Black Terence Vulmea ist ein gebürtiger Ire, der als Piratenkapitän zum Schrecken der Karibik geworden ist. Dennoch ist Vulmea ein ›guter‹ Schurke. Er achtet zwar nicht die Gesetze, wohl aber die moralischen Werte. Er ist vor allem ein Kämpfer, ein Krieger, der eine schnelle Klinge führt und weder Tod noch Teufel fürchtet …
***
Zwei Erzählungen von Robert E. Howard
übersetzt von Lore Straßl
Black Terence Vulmea ist eine weitere schillernde Gestalt in der Reihe erdachter Haudegen aus der abenteuerlichen Zeit der Karibik-Piraten.
Piratengeschichten waren gängige Kost für den Leser der Abenteuer-Magazine der zwanziger und dreißiger Jahre. Da ist vor allem zu nennen ADVENTURE MAGAZINE, das auch Robert E. Howard verschlang. Darin waren es vor allem Autoren wie Harold Lamb und Talbot Mundy, die Howard in seinen historischen und orientalischen Abenteuergeschichten inspirierten.

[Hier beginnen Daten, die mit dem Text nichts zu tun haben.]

Lemma diff_inside m C C1 T T' (us : Side -> list Md.LevelUpdate) w : holds m C -> mirrors m w C T -> diff_of T us T' -> (forall s, Forall (sane (min_px_ m)) (us s)) ->
  settled reducing m C us C1 -> inside C1 C -> inside C1 (banded m T').
Proof.
  intros Hh [Hm _] [_ D1 D2] Hs [A1 A2] Hi s px H1. pose proof (Hi s px H1) as H2. pose proof (holds_band _ _ _ _ Hh H2) as Hb.
  destruct (listed_or (us s) px) as [(u & Hu & <-)|Hn].
  - pose proof (proj1 (Forall_forall _ _) (Hs s) u Hu) as [_ Hq]. destruct (Z.eqb_spec (Md.qty u) 0) as [E|E].
    + exfalso. revert H1. rewrite (A1 s u Hu). unfold chosen. rewrite bool_decide_true by done. unfold reducing. destruct H2 as [q Hc].
      rewrite Hc. destruct (hd_band _ _ Hh _ _ _ Hc) as [Hpos _]. simpl. rewrite E, (proj2 (Z.ltb_lt 0 q) Hpos). by intros [? ?].
    + exists (Md.qty u). apply banded_lookup. split; [|done]. rewrite (D1 s u Hu). by rewrite (proj2 (Z.eqb_neq _ _)).
  - destruct H2 as [q Hc]. exists q. apply banded_lookup. split; [|done]. rewrite D2 by done. by apply Hm.
Qed.

Lemma sane_of T T' (us : Side -> list Md.LevelUpdate) min m s : market_ok m T' -> diff_of T us T' -> Forall (fun u => fits min (Md.px u)) (us s) -> Forall (sane min) (us s).
Proof.
  intros Hk Hd Hf. rewrite Forall_forall in *. intros u Hu. split; [by apply Hf|]. pose proof (df_in _ _ _ Hd s u Hu) as He.
  destruct (Z.eqb_spec (Md.qty u) 0); [lia|]. pose proof (mk_positive _ _ Hk _ _ _ He). lia.
Qed.

Lemma apply_mirrors buf d (us : Side -> list Md.LevelUpdate) m C T T' w : holds m C -> mirrors m w C T -> market_ok m T -> market_ok m T' -> record_levels buf d us ->
  diff_of T us T' -> (forall s, Forall (fun u => fits (min_px_ m) (Md.px u)) (us s)) ->
  exists m' C', apply buf d 0 m = Some m' /\ holds m' C' /\ same_shape m m' /\ mirrors m' w C' T'.
Proof.
  intros Hh Hm Hk Hk' Hrec Hd Hfit. assert (forall s, Forall (sane (min_px_ m)) (us s)) as Hs by (intros s; by eapply sane_of).
  assert (inside C T) as HCT by (intros s px [q Hq]; exists q; by apply (proj1 Hm)).
  unfold apply. rewrite (apply_pass_eq _ _ us) by done.
  destruct (fold_sides (fun m s u => touch m s u 0 0) reducing C us) with (m := m) (C := C) as (m1 & C1 & -> & Hh1 & Hsh1 & A & Hi1);
    [intros s; apply touch_sets; by left|by eapply uncrossed_inside, mk_uncrossed|done|by apply holds_total|by intros ?|by split; [apply (df_nodup _ _ _ Hd)|]| |].
  { intros s u Hu Hc _. unfold chosen, reducing in Hc. destruct (C s !! Md.px u); [eauto|].
    destruct (proj1 (Forall_forall _ _) (Hs s) u Hu) as [_ Hq]. simpl in Hc. to_prop. lia. }
  cbn [mbind option_bind]. rewrite (apply_pass_eq _ _ us) by done. pose proof Hsh1 as (E1 & E2 & E3 & _).
  pose proof (market_shape m m1 T' Hsh1 Hk') as Hk1.
  destruct (fold_sides (fun m s u => touch m s u 1 0) keeping (banded m1 T') us) with (m := m1) (C := C1) as (m2 & C2 & -> & Hh2 & Hsh2 & B & Hi2);
    [intros s; apply touch_sets; by right| |done|apply Hk1| |by rewrite E1; split; [apply (df_nodup _ _ _ Hd)|]| |].
  { apply (uncrossed_inside _ T'); [|apply Hk']. intros s px [q [? _]%banded_lookup]. eauto. }
  { intros s px Hc. rewrite (banded_shape m m1) by done. by eapply (diff_inside m C C1). }
  { intros s u Hu Hc Hq. unfold chosen in Hc. apply andb_prop in Hc as [Hb%bool_decide_eq_true _]. exists (Md.qty u).
    apply banded_lookup. split; [|done]. rewrite (df_in _ _ _ Hd s u Hu). by rewrite (proj2 (Z.eqb_neq _ _)). }
  exists m2, C2. split; [done|]. split; [done|]. assert (same_shape m m2) as Hsh by (by eapply shape_trans). split; [done|].
  assert (forall s px, in_band m px -> C2 s !! px = T' s !! px \/ (px ∉ (Md.px <$> us s) /\ C2 s !! px = C s !! px)) as Hval.
  { intros s px Hb. destruct (listed_or (us s) px) as [(u & Hu & <-)|Hn].
    - left. rewrite (df_in _ _ _ Hd s u Hu). eapply (passes_set m m1); try done. by apply (proj1 (Forall_forall _ _) (Hs s)).
    - right. split; [done|]. rewrite (se_out _ _ _ _ _ B) by done. by apply (se_out _ _ _ _ _ A). }
  destruct Hm as [M1 M2]. split.
  - intros s px q Hq. assert (in_band m px) as Hb by (apply (band_shape m m2); [done|]; eapply holds_band; eauto).
    destruct (Hval s px Hb) as [<-|[Hn He]]; [done|]. rewrite (df_out _ _ _ Hd) by done. apply M1. by rewrite <- He.
  - intros s px Hb Hw. apply (band_shape m m2) in Hb; [|done]. destruct (Hval s px Hb) as [|[Hn He]]; [done|].
    rewrite He, (df_out _ _ _ Hd) by done. by apply M2.
Qed.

Darin erschien aber auch erstmals Rafael Sabatinis großartiger Roman CAPTAIN BLOOD, gefolgt von THE SEA HAWK. Und es ist wohl nicht weit hergeholt, anzunehmen, dass Sabatinis Erzählungen Howard faszinierten und ihn zu Black Vulmeas Abenteuern inspirierten.
Sowohl die Gestalt Vulmeas als auch seine Abenteuer sind unverwechselbar Howard. Vulmea ist der »gute« Schurke, der zwar nicht die Gesetze, wohl aber moralische Werte achtet. Er ist vor allem ein Kämpfer, ein Krieger, nicht weniger barbarisch als Conan. In der Tat wären Conans Abenteuer in der Karibik, hätte es ihn in dieser Welt und in dieser Zeit gegeben, wohl ähnlich verlaufen.

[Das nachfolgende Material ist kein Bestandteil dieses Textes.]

(* ===== verification/L3ReplayLaws.v ===== *)
(** * The second pass ends, whatever the day holds

    [inv] holds between the operations of the replay: both books answer every question, the engine runs as a reference
    book, and what is buffered is no part of a snapshot. It is kept by every operation, each of which has a result; the
    only message that can stop the program is the end of a snapshot whose book has an empty side. *)
From stdpp Require Import sorting.
From S2P Require Import Prelude StateM TextFormat Common OrdMap ReferenceBook OrderBook BookRefine BookEquiv BookRules Engine BookApi DiffFeed.
From S2P Require Import L3 L3Laws L3Infer L3Replay.
Local Open Scope Z_scope.

(** ** The values of a truth book *)

Module TruthValues.
Import TruthBook TruthBookLaws OrdMap.

Record valued (b : t) : Prop := {
  U_live : live b;
  U_nodes : forall n o, nodes b !! n = Some o -> 0 <= qty o;
  U_levels : forall s p q, zm_find (levels b s) p = Some q -> in_i64 p;
}.
Definition op_valued (o : Op) : Prop :=
  match o with Add _ _ p q _ => in_i64 p /\ 0 <= q | Change _ p q _ => in_i64 p /\ 0 <= q | _ => True end.

Lemma levels_erased b l b' s p q : zm_ok (levels b (side l)) -> erase_at b l = Some b' -> zm_find (levels b' s) p = Some q ->
  is_Some (zm_find (levels b s) p).
Proof.
  unfold erase_at. intros Hok He. inv_bind. case_match; frame; case_decide as Hs; try (by eauto); subst s.
  - rewrite zm_find_erase by done. case_match; [done|eauto].
  - rewrite zm_find_put. case_match; [|eauto]. to_prop. subst. eauto.
Qed.
Lemma nodes_erased b l b' n o : erase_at b l = Some b' -> nodes b' !! n = Some o -> nodes b !! n = Some o.
Proof. unfold erase_at. intros He. inv_bind. case_match; frame; rewrite lookup_delete_Some; tauto. Qed.

Lemma valued_add b i s p q ts : valued b -> in_i64 p -> 0 <= q -> valued (add b i s p q ts).
Proof.
  intros [H1 H2 H3] Hp Hq. split; [by apply live_add| |].
  - intros n o. unfold add. cbv zeta. frame. rewrite lookup_insert_Some. intros [[_ <-]|[_ Ho]]; [done|by eapply H2].
  - intros s' p' q'. rewrite find_add. case_match; [|apply H3]. intros _. to_prop. naive_solver.
Qed.
Lemma valued_erase b i l b' : valued b -> where_ b !! i = Some l -> erase_at b l = Some b' -> valued (set_where b' (delete i (where_ b'))).
Proof.
  intros [H1 H2 H3] Hl He. destruct (live_erase _ _ _ H1 Hl) as (b'' & Hb & Hlive). assert (b'' = b') as -> by congruence.
  split; [exact Hlive| |].
  - intros n o. frame. intros Hn. eapply H2. by eapply nodes_erased.
  - intros s p q. frame. intros Hq. destruct (levels_erased _ _ _ _ _ _ (V_ok _ H1 _) He Hq) as [q' ?]. by eapply H3.
Qed.
Lemma valued_step b o : valued b -> op_valued o -> exists b' r, step b o = Some (b', r) /\ valued b'.
Proof.
  intros H Ho. destruct (live_step b o (U_live _ H)) as (b' & r & Hs & Hlive). exists b', r. split; [done|]. destruct o as [i s p q ts|i q|i|i p q ts]; cbn [step] in Hs.
  - injection Hs as <- _. by apply valued_add; [|apply Ho..].
  - unfold fill in Hs. destruct (where_ b !! i) as [l|] eqn:E; [|by injection Hs as <- _]. inv_bind. case_match; [by injection Hs as <- _|].
    injection Hs as <- _. pose proof (U_nodes _ H) as U2. pose proof (U_levels _ H) as U3. split; [done| |].
    + intros n o. frame. rewrite lookup_insert_Some. to_prop. intros [[_ <-]|[_ Hn]]; [cbn; lia|by eapply U2].
    + intros s p q'. frame. apply U3.
  - unfold remove in Hs. destruct (where_ b !! i) as [l|] eqn:E; inv_bind; [|done]. by eapply valued_erase.
  - unfold change in Hs. destruct (where_ b !! i) as [l|] eqn:E; inv_bind; [|done]. case_match; inv_bind.
    + destruct Ho. pose proof (U_nodes _ H) as U2. pose proof (U_levels _ H) as U3. split; [done| |].
      * intros n o. frame. rewrite lookup_insert_Some. intros [[_ <-]|[_ Hn]]; [done|by eapply U2].
      * intros s p' q'. frame. apply U3.
    + apply valued_add; [by eapply valued_erase|apply Ho..].
Qed.
Lemma valued_clear b : valued (clear b).
Proof. split; [apply live_clear| |]; [by intros n o ?|]. intros s p q. by destruct s. Qed.
Lemma valued_make : valued make.
Proof. split; [apply live_make| |]; [by intros n o ?|]. intros s p q. by destruct s. Qed.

Und Howard begnügt sich nicht mit den typischen Elementen der Piratenerzählung. Wie in seinen besten Fantasy-Abenteuern begegnen wir auch hier alten, längst verlassenen Städten, in denen das Grauen lauert, übernatürlicher Rache und legendären Schätzen, die der Tod in vielerlei Gestalt bewacht.
Über Black Terence Vulmea schrieb Howard nur die beiden vorliegenden Novellen. Keine wurde zu seinen Lebzeiten veröffentlicht.
BLACK VULMEAS RACHE erschien 1938, zwei Jahre nach Howards Tod, in dem Magazin GOLDEN FLEECE.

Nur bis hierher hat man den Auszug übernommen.